In the Redes En Accion 6 Cities Study to facilitate Latinas with breast cancer to treatment, patient navigators across the six cities were asked to log their daily activities to assess how most of their day was spent. Out of ten activities, Spanish-English translation was the most frequently reported at 61.9%. Telephone support came in next with 59.5%, and transportation and appointment scheduling followed at 54.8%. Of these four highest reported activities, translation, transportation, and telephone support were the patient navigation activities that were significantly associated with initiation of treatment within 30 days.
Another study conducted as part of the National Cancer Insitute’s Patient Navigation Research Program investigated the various tasks that PNs conduct and with whom, and which of those tasks and networks improve care. Specific patient-related tasks, such as providing support and coaching, were significant to improving care. In addition, some collaboration tasks with providers and other medical personnel--coordinating care, seeking advice, and finding supports--helped considerably as well. It was also noted that several tasks a PN performs that detract from care. Overarching system maintenance, finding potential patients, and building internal and external networks, as well providing clinic back-up, and other non-navigation tasks, did not help to improve care.

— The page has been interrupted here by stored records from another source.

Lemma exit_loop_stays n o target s b s' : exit_loop states depth ss n o target s = Some (b, s') -> stays s s'.
Proof.
  revert o s. induction n as [|n IH]; intros o s H; cbn in H; [by simplify_eq|].
  destruct o as [t|]; [|by simplify_eq].
  destruct (share_paren states depth (parent (states target)) t); [by eapply IH|].
  destruct (exit_ (states t)) as [a|]; [|by eapply IH]. destruct (exec ss a s) as [s1|] eqn:E; [|done].
  apply exec_stays in E. destruct (terminate s1.1); [by simplify_eq|]. eapply stays_trans; [done|by eapply IH].
Qed.

Lemma entry_loop_stays n o target s b s' : entry_loop states depth ss n o target s = Some (b, s') -> stays s s'.
Proof.
  revert o s. induction n as [|n IH]; intros o s H; cbn in H; [by simplify_eq|].
  destruct o as [t|]; [|by simplify_eq]. case_decide; [by simplify_eq|].
  destruct (last_state_share_paren states depth s.1 t); [by eapply IH|].
  destruct (entry (states t)) as [a|]; [|by eapply IH]. destruct (exec ss a s) as [s1|] eqn:E; [|done].
  apply exec_stays in E. destruct (terminate s1.1); [by simplify_eq|]. eapply stays_trans; [done|by eapply IH].
Qed.

Lemma set_state_body_stays target s s' : set_state_body states depth true ss target s = Some s' -> stays s s'.
Proof.
  unfold set_state_body. destruct (exit s.1); [by intros [= ->]|]. cbv zeta.
  destruct (exec_opt ss _ _) as [s2|] eqn:E2; [|done]. apply exec_opt_stays in E2.
  assert (H2 : stays s s2) by (by destruct E2). case_match; [by intros [= ->]|].
  unfold smf_execute_ancestor_exit_actions, smf_execute_ancestor_entry_actions.
  destruct (exit_loop states depth ss depth _ target _) as [[b s3]|] eqn:E3; [|done].
  apply exit_loop_stays in E3. pose proof (st_mark _ _ E3 eq_refl) as M3.
  destruct b; [intros [= ->]; by apply stays_marked|].
  match goal with |- context [entry_loop states depth ss (S depth) ?o target ?x] =>
    destruct (entry_loop states depth ss (S depth) o target x) as [[b s5]|] eqn:E5 end; [|done].
  apply entry_loop_stays in E5. pose proof (st_mark _ _ E5 M3) as M5.
  destruct b; [intros [= ->]; by apply stays_marked|]. intros E. apply exec_opt_stays in E.
  apply stays_marked. by apply (st_mark _ _ E).
Qed.

End Step.

Lemma set_state_stays fuel t s s' : smf_set_state states depth true fuel t s = Some s' -> stays s s'.
Proof.
  revert t s s'. induction fuel as [|fuel IH]; intros t s s' H; [done|]. by eapply set_state_body_stays; [apply IH|].
Qed.

(** The run actions of the states [l] in order, up to the first one that
    changes the state or terminates the machine. *)
Fixpoint run_states (fuel : nat) (l : list sid) (s : smf_ctx * U) : option (smf_ctx * U) :=
  match l with
  | [] => Some s
  | t :: r =>
      match exec_opt (smf_set_state states depth true fuel) (run (states t)) s with
      | None => None
      | Some s' => if terminate s'.1 || new_state s'.1 then Some s' else run_states fuel r s'
      end
  end.

(** The end of an iteration: the mark is cleared, and a terminated machine
    returns its value, unless the action of the current state left that state
    at the same time. *)
Definition iteration_ends (s1 : smf_ctx * U) (r : Z) (s' : smf_ctx * U) : Prop :=
  s'.2 = s1.2 /\ current s'.1 = current s1.1 /\ terminate s'.1 = terminate s1.1
  /\ (terminate s1.1 = false -> new_state s'.1 = false /\ r = 0)
  /\ (new_state s1.1 = false -> r = if terminate s1.1 then terminate_val s1.1 else 0).

Lemma ends_clear s : terminate s.1 = false -> iteration_ends s 0 (s.1 <| new_state := false |>, s.2).
Proof. intros H. unfold iteration_ends. rewrite H. by split_and!. Qed.

Lemma run_loop_spec fuel n o l s :
  path states o l -> (length l <= n)%nat -> terminate s.1 = false -> new_state s.1 = false ->
  match run_loop states (smf_set_state states depth true fuel) n o s with
  | None => run_states fuel l s = None
  | Some (b, s') => exists s1, run_states fuel l s = Some s1
                     /\ iteration_ends s1 (if b then terminate_val s'.1 else 0) s'
  end.
Proof.
  intros H. revert n s. induction H as [|t l H IH]; intros n s Hn Ht Hs.
  - assert (E : run_loop states (smf_set_state states depth true fuel) n None s = Some (false, (s.1 <| new_state := false |>, s.2)))
      by (by destruct n). rewrite E. exists s. split; [done|]. by apply ends_clear.
  - destruct n as [|n]; [cbn in Hn; lia|]. cbn [run_loop run_states].
    destruct (run (states t)) as [a|]; cbn [exec_opt].
    + destruct (exec _ a s) as [s1|] eqn:E; [|done]. destruct (terminate s1.1) eqn:Et; cbn [orb].
      * exists s1. split; [done|]. unfold iteration_ends. rewrite Et. by split_and!.
      * destruct (new_state s1.1) eqn:En; [|apply IH; [cbn in Hn; lia|done|done]].
        exists s1. split; [done|]. by apply ends_clear.
    + rewrite Ht, Hs. cbn [orb]. apply IH; [cbn in Hn; lia|done|done].
Qed.

Lemma run_state_spec fuel s :
  shallow states depth -> terminate s.1 = false -> new_state s.1 = false ->
  match smf_run_state states depth true fuel s with
  | None => run_states fuel (current s.1 :: ancestors states depth (current s.1)) s = None
  | Some (r, s') => exists s1,
      run_states fuel (current s.1 :: ancestors states depth (current s.1)) s = Some s1 /\ iteration_ends s1 r s'
  end.
Proof.
  intros Hsh Ht Hn. unfold smf_run_state. rewrite Ht. cbn [run_states].
  destruct (exec_opt _ (run (states (current s.1))) s) as [s1|] eqn:E; [|done].
  apply exec_opt_stays in E; [|apply set_state_stays].
  unfold smf_execute_ancestor_run_actions. destruct (new_state s1.1) eqn:En.
  - rewrite orb_true_r. exists s1. split; [done|]. unfold iteration_ends. cbn. split_and!; try done. congruence.
  - rewrite orb_false_r. destruct (terminate s1.1) eqn:Et.
    + exists s1. split; [done|]. unfold iteration_ends. rewrite Et. by split_and!.
    + rewrite (st_current _ _ E En).
      destruct (ancestors_path states depth Hsh (current s.1)) as [_ Hd].
      pose proof (run_loop_spec fuel depth _ _ s1 (parent_path states depth Hsh (current s.1)) ltac:(lia) Et En) as HR.
      destruct (run_loop states _ depth _ s1) as [[[|] s']|]; exact HR.
Qed.

End Iteration.

(** ** Examples *)

(** An action that writes to a log. *)
Definition log (n : nat) (rest : action (list nat)) : option (action (list nat)) := Some (Do (fun l => l ++ [n]) rest).

(** State 0 is the parent of 1 and 2; state 3 stands alone. *)
Definition demo_states (s : sid) : smf_state (list nat) :=
  match s with
  | 0 => mk_state (log 1 Skip) (log 2 Skip) (log 3 Skip) None
  | 1 => mk_state (log 11 Skip) (log 12 Skip) (log 13 Skip) (Some 0)
  | 2 => mk_state (log 21 Skip) (log 22 Skip) (log 23 Skip) (Some 0)
  | _ => mk_state (log 31 Skip) (log 32 Skip) (log 33 Skip) None
  end%nat.

Definition ctx_in (s : sid) : smf_ctx := mk_ctx s None 0 false false false.

Lemma demo_shallow : shallow demo_states 2.
Proof.
  intros s. destruct s as [|[|[|s]]]; (eexists; split; [repeat constructor|cbn; lia]).
Qed.

(** As before, but entering the parent 0 leads on to state 3. *)
Definition redirecting_states (s : sid) : smf_state (list nat) :=
  match s with
  | 0 => mk_state (log 1 (Set_state 3 Skip)) None None None
  | _ => demo_states s
  end%nat.

(** As before, but entering state 3 leads on to state 1. *)
Definition leading_states (s : sid) : smf_state (list nat) :=
  match s with
  | 3 => mk_state (log 31 (Set_state 1 Skip)) None None None
  | _ => demo_states s
  end%nat.

(** ** Properties *)

(** C13: A transition whose entry and exit actions do not themselves call
    [smf_set_state] leaves the current state, then its ancestors up to the
    ones it shares with the target, innermost first, then enters the ancestors
    of the target below the shared ones, outermost first, and the target;
    after the first action that terminates the machine nothing more is run. *)
Theorem smf_set_state_transition {U} (states : sid -> smf_state U) depth fuel target s :
  shallow states depth ->
  (forall st a, entry (states st) = Some a -> no_transition a) ->
  (forall st a, exit_ (states st) = Some a -> no_transition a) ->
  exit s.1 = false -> terminate s.1 = false ->
  smf_set_state states depth true (S fuel) target s = Some (transition states depth target s).
Proof. intros Hsh He Hx H1 H2. by apply set_state_transition. Qed.

Lemma smf_set_state_transition_witness :
  smf_set_state demo_states 2 true 1 2 (ctx_in 1, []) = Some (transition demo_states 2 2 (ctx_in 1, []))
  /\ (transition demo_states 2 2 (ctx_in 1, [])).2 = [13; 21]%nat
  /\ (transition demo_states 2 2 (ctx_in 3, [])).2 = [33; 1; 21]%nat.
Proof.
  split; [|split; vm_compute; reflexivity].
  apply (smf_set_state_transition demo_states 2 0 2 (ctx_in 1, [])); [apply demo_shallow| | |reflexivity|reflexivity];
    intros [|[|[|st]]] a; cbn; intros [= <-]; exact I.
Defined.

(** One iteration of a machine runs the run actions from the current state
    outwards through its ancestors, up to the first one that changes the state
    or terminates the machine; the actions may make transitions. *)
Theorem smf_run_state_order {U} (states : sid -> smf_state U) depth fuel s :
  shallow states depth -> terminate s.1 = false -> new_state s.1 = false ->
  match smf_run_state states depth true fuel s with
  | None => run_states states depth fuel (current s.1 :: ancestors states depth (current s.1)) s = None
  | Some (r, s') => exists s1,
      run_states states depth fuel (current s.1 :: ancestors states depth (current s.1)) s = Some s1
      /\ iteration_ends s1 r s'
  end.
Proof. apply run_state_spec. Qed.

Lemma smf_run_state_order_witness :
  exists s', smf_run_state demo_states 2 true 1 (ctx_in 1, []) = Some (0, s') /\ s'.2 = [12; 2]%nat
    /\ iteration_ends s' 0 s'.
Proof.
  pose proof (smf_run_state_order demo_states 2 1 (ctx_in 1, []) demo_shallow eq_refl eq_refl) as H.
  assert (E : smf_run_state demo_states 2 true 1 (ctx_in 1, []) = Some (0, (ctx_in 1, [12; 2]%nat)))
    by (vm_compute; reflexivity).
  rewrite E in H. destruct H as (s1 & H1 & H2).
  assert (E1 : s1 = (ctx_in 1, [12; 2]%nat)) by (vm_compute in H1; injection H1; intros <-; reflexivity).
  subst s1. eexists. split; [exact E|]. split; [reflexivity|exact H2].
Defined.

So, not surprisingly, patient navigation tasks targeted at supporting specific patients seem to be the most effective at helping patients find appropriate care, and, in contrast, those tasks associated with general documentation and support are not--a little food for thought as to how patient navigators might also be able to support patient accrual. In February, Eileen Dimond provided some ways that patient navigators are being integrated into research teams. How might the above results lead to the effectiveness of patient navigators to facilitate clinical trial accrual?